PROVIDED RECORDS START

(* ===== verification/Exploratory.v ===== *)
(** * Exploratory drafts and identity anomalies

    [research/exploratory.py], [research/exploratory_compile.py],
    [research/exploratory_research_compile.py] and [research/identity_anomaly.py]: hypotheses that
    no hunter family owns.  A draft is made of sourced signals, kept in the audit log and read back,
    compiled by the compilers of the registry; an anomaly between identities is classified before it
    may become one.  SHA-256 is a parameter, over the canonical JSON of a value where the code
    encodes one. *)
From S2P Require Import Prelude PyVal PyText PyUrl SafeData Plans Graph HttpPolicy Capability Proposals Compiler Planning CellContract CompilerRegistry.

(** ** [research/exploratory.py] *)

(** [research/exploratory.py:16 EXPLORATORY_HYPOTHESIS_STRATEGY_VERSION] *)
Definition EXPLORATORY_HYPOTHESIS_STRATEGY_VERSION : string :=
  "exploratory.hypothesis.registry_external.v1".
(** [research/exploratory.py:19 VALIDATION_GATES] *)
Definition VALIDATION_GATES : list string := ["HYPOTHESIZED"; "V1"; "V2"; "V3"; "FALSE_FINDING_ZERO"].
(** [research/exploratory.py:20-39 FORBIDDEN_EXPLORATORY_KEYS] *)
Definition FORBIDDEN_EXPLORATORY_KEYS : list string :=
  [ "severity"; "cvss"; "cve"; "vulnerability"; "exploit"; "evidence"; "candidate"; "finding";
    "authorization"; "confidence"; "token"; "session_token"; "password"; "raw_request";
    "raw_response"; "body" ].
(** [research/exploratory.py:40-47 FORBIDDEN_TRUTH_MARKERS] *)
Definition FORBIDDEN_TRUTH_MARKERS : list string :=
  [ "confirmed vulnerability"; "this is a vulnerability"; "declare this evidence";
    "declare this a finding"; "confirmed exploit"; "working exploit" ].

(** [research/exploratory.py:50-61 ExploratorySignalKind] *)
Module ExploratorySignalKind.
Inductive t : Set :=
  | TEMPORAL_CHANGE | COVERAGE_DEBT_INCREASE | SCOPE_BOUNDARY_CANDIDATE | RESPONSE_SHAPE_DRIFT
  | GRAPH_STRUCTURE_ANOMALY | IDENTITY_ANOMALY | WORKFLOW_ANOMALY | LAB_ZERO_DAY_STYLE_ANOMALY
  | OTHER.
End ExploratorySignalKind.

Definition claims_truth (value : string) : bool :=
  existsb (Str.contains (Str.lower value)) FORBIDDEN_TRUTH_MARKERS.

(** [research/exploratory.py:393-396 _reject_truth_claims] *)
Definition reject_truth_claims (value : string) : result unit :=
  raise_if claims_truth value as ResearchInputError;; Ok tt.

(** [research/exploratory.py:405-408 _require_text] *)
Definition draft_text (value : string) : result string :=
  raise_if Str.is_blank value as ResearchInputError;; Ok (Str.strip value).

(** [research/exploratory.py:399-402 _require_ids] *)
Definition require_ids (value : list string) : result (list string) :=
  raise_if bool_decide (value = []) as ResearchInputError;; traverse draft_text value.

(** A text that must not be blank and must not claim a truth. *)
Definition modest_text (value : string) : result string :=
  s ← draft_text value;
  _ ← reject_truth_claims s;
  Ok s.

(** Every key of a dictionary is a text.
    [research/exploratory.py:376-390 _reject_forbidden] *)
Definition reject_forbidden (payload : list (string * pyval)) (field_name : string)
    : result (list (string * pyval)) :=
  match reject_secret_keys (PDict payload) field_name with
  | Ok (PDict cleaned) =>
      raise_if existsb (fun k => mem k FORBIDDEN_EXPLORATORY_KEYS) payload.*1 as ResearchInputError;;
      _ ← traverse (fun p : string * pyval =>
              _ ← draft_text p.1;
              match p.2 with PStr s => reject_truth_claims s | _ => Ok tt end) cleaned;
      Ok cleaned
  | _ => Raise ResearchInputError
  end.

(** [research/exploratory.py:65-96 ExploratorySignal] *)
Module ExploratorySignal.
Record t : Type := mk {
  signal_id : string;
  research_run_id : string;
  kind : ExploratorySignalKind.t;
  description : string;
  source_refs : list string;
  target_node_kind : string;
  attributes : list (string * pyval) }.

Definition post_init (x : t) : result t :=
  signal_id ← draft_text x.(signal_id);
  run ← draft_text x.(research_run_id);
  description ← modest_text x.(description);
  refs ← require_ids x.(source_refs);
  node_kind ← draft_text x.(target_node_kind);
  attributes ← reject_forbidden x.(attributes) "attributes";
  Ok (mk signal_id run x.(kind) description refs node_kind attributes).
End ExploratorySignal.
(** C27. Evaluating an experiment either answers from the assessment of it that was read and
    writes nothing, or, when it read none, adds exactly one, of its own hypothesis and run and
    citing its stored observations in order, and answers with it.  When no other evaluation of
    the experiment committed between the reads and the insertion, every later evaluation that
    reads the assessments there are then and the same plan, whatever the caller overrides and
    whatever else was written, answers with that same assessment and writes nothing. *)
Theorem experiment_assessed_once seen db c assessment_id now db' answer :
  evaluate_experiment_feedback seen db c assessment_id now = Ok (db', answer) ->
  let id := c.(EvaluateCommand.experiment_id) in
  (db' = db
   /\ (exists r rs, assessments_of seen id = r :: rs /\ feedback_of_record r = Ok answer)
   \/ exists e r, e ∈ seen.(AssessDb.experiments)
       /\ e.(ExperimentRecord.experiment_id) = id
       /\ assessments_of seen id = []
       /\ db' = AssessDb.mk db.(AssessDb.hypotheses) db.(AssessDb.experiments) db.(AssessDb.plans)
                  db.(AssessDb.attempts) db.(AssessDb.worker_results) db.(AssessDb.observations)
                  (db.(AssessDb.assessments) ++ [r])
       /\ r.(HypothesisAssessmentRecord.experiment_id) = id
       /\ r.(HypothesisAssessmentRecord.hypothesis_id) = e.(ExperimentRecord.hypothesis_id)
       /\ r.(HypothesisAssessmentRecord.research_run_id) = e.(ExperimentRecord.research_run_id)
       /\ r.(HypothesisAssessmentRecord.observation_ids)
          = ObservationRecord.observation_id <$> observations_of seen id
       /\ feedback_of_record r = Ok answer)
  /\ (assessments_of db id = assessments_of seen id ->
      forall seen2 db2 c' id' now',
       c'.(EvaluateCommand.experiment_id) = id ->
       is_Some (assessed_experiment seen2 id) -> assessed_plan seen2 id = assessed_plan seen id ->
       assessments_of seen2 id = assessments_of db' id ->
       evaluate_experiment_feedback seen2 db2 c' id' now' = Ok (db2, answer)).
Proof.
  unfold evaluate_experiment_feedback at 1. intros (id & Hid & H1)%bind_ok.
  pose proof Hid as Hid'. unfold data_opaque_id in Hid'. rewrite raise_if_ok in Hid'.
  destruct Hid' as [_ [= <-]]. set (id := c.(EvaluateCommand.experiment_id)) in *.
  destruct (assessed_experiment seen id) as [e|] eqn:Ee; [|done].
  destruct (assessed_plan seen id) as [p|] eqn:Ep; [|done].
  apply bind_ok in H1 as (plan & Hplan & H1). cbv zeta.
  destruct (assessments_of seen id) as [|r rs] eqn:Ea.
  - apply bind_ok in H1 as (f & Hf & H1). apply bind_ok in H1 as (ev & Hev & H1).
    apply bind_ok in H1 as (a & Ha & H1). apply bind_ok in H1 as (r & Hr & H1).
    apply bind_ok in H1 as (db1 & Hdb & H1). injection H1 as <- <-.
    apply assessment_record_ok in Hr as Er. apply insert_assessment_ok in Hdb as ->.
    destruct (evaluator_ids _ _ _ _ _ Hev Ha) as (E1 & E2 & E3 & E4).
    destruct (reconstruct_ids _ _ _ _ _ _ _ Hf) as (F1 & F2 & F3 & F4).
    destruct (found_experiment _ _ _ Ee) as [Hin Heid].
    assert (r.(HypothesisAssessmentRecord.experiment_id) = id) as Hrid by (rewrite Er; cbn; congruence).
    match goal with |- context [Ok ?x] =>
      assert (feedback_of_record r = Ok x) as Hfb
        by (rewrite Er; unfold feedback_of_record; cbn; by rewrite outcome_reads) end.
    split.
    + right. exists e, r. split_and!; try done; rewrite Er; cbn; congruence.
    + intros Hdb seen2 db2 c' id' now' Hc [e2 He2] Hp2 Ha2.
      pose proof (assessments_of_snoc db r) as Hs. rewrite Hrid in Hs. specialize (Hs Hdb).
      rewrite <-Hc in Hid, He2, Ha2, Hs, Ep, Hp2.
      unfold assessments_of in Ha2 at 2. cbn [AssessDb.assessments] in Ha2. rewrite Hs in Ha2.
      by eapply evaluate_answered; [..|exact Hfb]; eauto; congruence.
  - apply bind_ok in H1 as (x & Hx & [= <- <-]). split; [left; split; [done|by exists r, rs]|].
    intros Hdb seen2 db2 c' id' now' Hc [e2 He2] Hp2 Ha2. rewrite Hdb in Ha2.
    rewrite <-Hc in Hid, He2, Ha2, Ep, Hp2.
    by eapply evaluate_answered; [..|exact Hx]; eauto; congruence.
Qed.
End properties.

PROVIDED RECORDS END

The lines to retype, exactly and only, run from the first line of the material through the line with "compiled by the".

__COMPLETED TASK__.
(* ===== verification/Exploratory.v ===== *)
(** * Exploratory drafts and identity anomalies

    [research/exploratory.py], [research/exploratory_compile.py],
    [research/exploratory_research_compile.py] and [research/identity_anomaly.py]: hypotheses that
    no hunter family owns.  A draft is made of sourced signals, kept in the audit log and read back,
    compiled by the compilers of the registry; an anomaly between identities is classified before it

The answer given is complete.